Contribution du Mouvement National de Lutte pour l’Environnement (MNLE) relatif au projet
TERZEO – Paris, le 06/12/2016

Le fonctionnement de nos sociétés modernes est quasi-exclusivement basé sur le principe d’économie linéaire : une utilisation importante de matière première permettant la production de biens soumis à l’achat, mais dont on se soucie peu de savoir comment ils pourraient être recyclés ou valorisés une fois leur usage terminé.

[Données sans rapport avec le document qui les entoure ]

(* ===== verification/Paging.v ===== *)
(** * Paging ([src/kernel/paging.c], [paging.h])

    Page directories and page tables are 1024-entry arrays of [uint32_t] in
    the byte memory, reached by physical address: the kernel dereferences the
    physical address of a directory or table, which works for the identity-mapped
    first 8 MB only.  [touch] is that condition; an access to a frame above it
    page-faults, which halts the kernel, and is [None] here.  The frame allocator
    is any [FrameAllocator]; the kernel uses the bitmap allocator of [Pmm.v],
    which hands out frames up to 32 MB.

    [mmu_walk] is the two-level translation that the i386 performs; it is the
    meaning against which the operations are specified.  The
    translation buffer of the processor is added in [Tlb]. *)

From S2P Require Import Prelude Mem Pmm.

Definition PT_ENTRIES : Z := 1024.
Definition PD_ENTRIES : Z := 1024.
Definition PAGE_SIZE : Z := 4096.
Definition PAGE_PRESENT : Z := 1.
Definition PAGE_WRITABLE : Z := 2.
Definition PAGE_USER : Z := 4.

(** The machine state that paging touches: memory, frame allocator, and the
    control registers. *)
Record vm (A : Type) := Vm { v_mem : mem; v_fa : A; v_cr3 : Z; v_cr0 : Z }.
Arguments Vm {A} _ _ _ _.
Arguments v_mem {A} _.
Arguments v_fa {A} _.
Arguments v_cr3 {A} _.
Arguments v_cr0 {A} _.

(** Entry [i] of the directory or table at address [a]. *)
Definition ent (m : mem) (a i : Z) : Z := load32 m (a + 4 * i).
Definition set_ent (m : mem) (a i v : Z) : mem := store32 m (a + 4 * i) v.

Definition pd_index (virt : Z) : Z := Z.shiftr virt 22.
Definition pt_index (virt : Z) : Z := Z.land (Z.shiftr virt 12) 1023.

(** ** Hardware translation *)

(** The page-table entry that the i386 uses for [virt] under directory [pd]. *)
Definition mmu_pte (m : mem) (pd virt : Z) : option Z :=
  let pde := ent m pd (pd_index virt) in
  if decide (Z.land pde PAGE_PRESENT = 0) then None
  else
    let pte := ent m (Z.land pde (not32 4095)) (pt_index virt) in
    if decide (Z.land pte PAGE_PRESENT = 0) then None else Some pte.

(** The physical address of [virt], [None] for a page fault. *)
Definition mmu_walk (m : mem) (pd virt : Z) : option Z :=
  pte ← mmu_pte m pd virt; Some (Z.land pte (not32 4095) + virt `mod` 4096).

(** ** Operations *)

Section paging.
(** The addresses the linker gives to [page_directory] and [page_tables]. *)
Context (page_directory page_tables : Z).
Context {A : Type} `{!FrameAllocator A}.

(** Entry [i] of page table [t] of the identity map. *)
Definition init_pte (t i : Z) : Z :=
  Z.lor (Z.lor (u32 (t * 4194304 + i * PAGE_SIZE)) PAGE_PRESENT) PAGE_WRITABLE.

Definition init_table (t : Z) (m : mem) : mem :=
  let m := for_u32 0 PT_ENTRIES (λ i m, set_ent m (page_tables + t * 4096) i (init_pte t i)) m in
  set_ent m page_directory t
    (Z.lor (Z.lor (page_tables + t * 4096) PAGE_PRESENT) PAGE_WRITABLE).

Definition paging_init (v : vm A) : vm A :=
  let m := mem_set (v_mem v) page_directory 0 (Z.to_nat 4096) in
  let m := for_u32 0 2 init_table m in
  Vm m (v_fa v) page_directory (Z.lor (v_cr0 v) 2147483648).

Definition paging_map_page (virt phys flags : Z) (v : vm A) : vm A :=
  let m := v_mem v in
  let pde := ent m page_directory (pd_index virt) in
  if decide (Z.land pde PAGE_PRESENT = 0) then v
  else
    let pt := Z.land pde (not32 4095) in
    let pte := Z.lor (Z.lor (Z.land phys (not32 4095)) PAGE_PRESENT) (Z.land flags 4094) in
    Vm (set_ent m pt (pt_index virt) pte) (v_fa v) (v_cr3 v) (v_cr0 v).

Definition paging_switch (pd_phys : Z) (v : vm A) : vm A :=
  Vm (v_mem v) (v_fa v) pd_phys (v_cr0 v).
Definition paging_get_cr3 (v : vm A) : Z := v_cr3 v.
Definition paging_get_kernel_pd_phys : Z := page_directory.

(** [uint32_t p = pmm_alloc_frame();] *)
Definition vm_alloc (v : vm A) : option (Z * vm A) :=
  '(p, a) ← fa_alloc (v_fa v); Some (p, Vm (v_mem v) a (v_cr3 v) (v_cr0 v)).
Definition vm_release (p : Z) (v : vm A) : option (vm A) :=
  a ← fa_release p (v_fa v); Some (Vm (v_mem v) a (v_cr3 v) (v_cr0 v)).
Definition vm_with_mem (v : vm A) (m : mem) : vm A := Vm m (v_fa v) (v_cr3 v) (v_cr0 v).

(** An access to the page at [p] through the identity map. *)
Definition touch (p : Z) : option unit :=
  if decide (0 ≤ p ∧ p + PAGE_SIZE ≤ 8388608) then Some () else None.

Definition paging_create_pd (v : vm A) : option (Z * vm A) :=
  '(pd_phys, v) ← vm_alloc v;
  if decide (pd_phys = 0) then Some (0, v)
  else
    _ ← touch pd_phys;
    let m := mem_set (v_mem v) pd_phys 0 (Z.to_nat PAGE_SIZE) in
    let m := set_ent m pd_phys 0 (ent m page_directory 0) in
    let m := set_ent m pd_phys 1 (ent m page_directory 1) in
    Some (pd_phys, vm_with_mem v m).

(** The part of an iteration of [paging_alloc_user_pages] that makes sure the
    page table of [pdi] exists; [false] when no frame is left. *)
Definition ensure_table (pd pdi : Z) (v : vm A) : option (bool * vm A) :=
  _ ← touch pd;
  if decide (Z.land (ent (v_mem v) pd pdi) PAGE_PRESENT = 0) then
    '(pt_phys, v) ← vm_alloc v;
    if decide (pt_phys = 0) then Some (false, v)
    else
      _ ← touch pt_phys;
      let m := mem_set (v_mem v) pt_phys 0 (Z.to_nat PAGE_SIZE) in
      let m := set_ent m pd pdi
                 (Z.lor (Z.lor (Z.lor pt_phys PAGE_PRESENT) PAGE_WRITABLE) PAGE_USER) in
      Some (true, vm_with_mem v m)
  else Some (true, v).

(** One iteration: map [virt] to a new frame. *)
Definition alloc_user_page (pd virt : Z) (v : vm A) : option (bool * vm A) :=
  let pdi := pd_index virt in
  let pti := pt_index virt in
  '(ok, v) ← ensure_table pd pdi v;
  if ok : bool then
    '(frame_phys, v) ← vm_alloc v;
    if decide (frame_phys = 0) then Some (false, v)
    else
      let pt := Z.land (ent (v_mem v) pd pdi) (not32 4095) in
      _ ← touch pt;
      let m := set_ent (v_mem v) pt pti
                 (Z.lor (Z.lor (Z.lor frame_phys PAGE_PRESENT) PAGE_WRITABLE) PAGE_USER) in
      Some (true, vm_with_mem v m)
  else Some (false, v).

Fixpoint alloc_pages_loop (pd virt_base i : Z) (n : nat) (v : vm A) : option (Z * vm A) :=
  match n with
  | O => Some (0, v)
  | S n' =>
      '(ok, v) ← alloc_user_page pd (u32 (virt_base + i * PAGE_SIZE)) v;
      if ok : bool then alloc_pages_loop pd virt_base (i + 1) n' v else Some (-1, v)
  end.

(** [paging_alloc_user_pages]: 0 on success, -1 when frames run out. *)
Definition paging_alloc_user_pages (pd_phys virt_base n_pages : Z) (v : vm A) : option (Z * vm A) :=
  alloc_pages_loop pd_phys virt_base 0 (Z.to_nat n_pages) v.

(** Release the frames mapped by the page table [pt]. *)
Definition release_table_frames (pt : Z) (v : vm A) : option (vm A) :=
  _ ← touch pt;
  for_u32_opt 0 PT_ENTRIES (λ j v,
    if decide (Z.land (ent (v_mem v) pt j) PAGE_PRESENT = 0) then Some v
    else vm_release (Z.land (ent (v_mem v) pt j) (not32 4095)) v) v.

Definition destroy_pde (pd i : Z) (v : vm A) : option (vm A) :=
  if decide (Z.land (ent (v_mem v) pd i) PAGE_PRESENT = 0) then Some v
  else
    let pt_phys := Z.land (ent (v_mem v) pd i) (not32 4095) in
    v ← release_table_frames pt_phys v;
    vm_release pt_phys v.

Definition paging_destroy_pd (pd_phys : Z) (v : vm A) : option (vm A) :=
  _ ← touch pd_phys;
  v ← for_u32_opt 2 PD_ENTRIES (destroy_pde pd_phys) v;
  vm_release pd_phys v.
End paging.

(** ** Entries: an aligned frame address with flags *)

Lemma lor_flags base fl : base `mod` 4096 = 0 → 0 ≤ fl < 4096 → Z.lor base fl = base + fl.
Proof.
  intros Hb Hf.
  assert (Z.land base fl = 0) as Hl.
  { apply Z.bits_inj'. intros k Hk. rewrite Z.land_spec, Z.bits_0.
    destruct (decide (k < 12)).
    - assert (Z.testbit base k = false) as ->; [|done].
      replace base with (base `div` 4096 * 2 ^ 12) by (change (2 ^ 12) with 4096; zdm).
      apply Z.mul_pow2_bits_low. lia.
    - assert (Z.testbit fl k = false) as ->; [|apply andb_false_r].
      rewrite <-(Z.mod_small fl (2 ^ 12)) by lia. apply Z.mod_pow2_bits_high. lia. }
  by rewrite <-Z.lxor_lor, <-Z.add_nocarry_lxor.
Qed.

Ce constat s’applique au marché du bâtiment et des travaux publics. Or, dans ce domaine, la Région Île-de-France est, d’une part, en déficit de matière première et, d’autre part, fortement productrice de déchets (inertes, non dangereux, et dangereux) qui doivent être traités et qui, pour la plupart, sont enfouis en installations de stockage ou servent à combler d’anciennes carrières. La Seine-et-Marne est d’ailleurs à ce titre un exutoire important de ces déchets.

Quelques enjeux du PREDEC (Plan régional de prévention et de gestion des déchets issus de
chantiers du bâtiment et des travaux publics), adopté en juin 2015, sont intéressants à rappeler :

  • Favoriser l’émergence de filières et d’une économie circulaire locale et régionale ;
  • Répondre à l’enjeu croisé du recyclage et de l’approvisionnement en matériaux ;
  • Impliquer la maîtrise d’ouvrage et encourager les bonnes pratiques notamment pour réduire et trier les déchets de chantiers.

Le projet TERZEO développé sur le site de Villenoy répond à ces 3 enjeux. A partir des 200 000 tonnes de terres polluées (dont celles du site d’implantation) ou non, entrant chaque année sur le site, 75% (soit 150 000 tonnes par an) en seront extraites et valorisées. Il s’agit de sables et gravillons qui constitueront une matière première secondaire qui pourra être à nouveau utilisée par l’industrie des travaux publics. Les 25% restant étant traités sur place par enfouissement. C’est ainsi que cette valorisation permettra de réduire de 75% la quantité de déchets produits (destinés aujourd’hui principalement à l’enfouissement), tout en approvisionnant en matière première les chantiers de la Région.

A noter que les 40 000 tonnes (soit les 25% restant) enfouies dans la future installation de stockage de déchets dangereux (ISDD) étant constituée majoritairement de fines argileuses, pourraient aussi faire l’objet, à moyen terme, d’une valorisation matière. Cela nécessite encore un peu de recherche et le développement de filières industrielles correspondantes. A noter que les traces d’hydrocarbures et les pollutions solubles dans l’eau sont traitées. Aucun déchet dangereux extérieur ne peut être directement admis dans l’ISDD. C’est un stockage interne réservé au procédé. Il est donc erroné, voire fallacieux, de réduire le projet TERZEO à un ISDD.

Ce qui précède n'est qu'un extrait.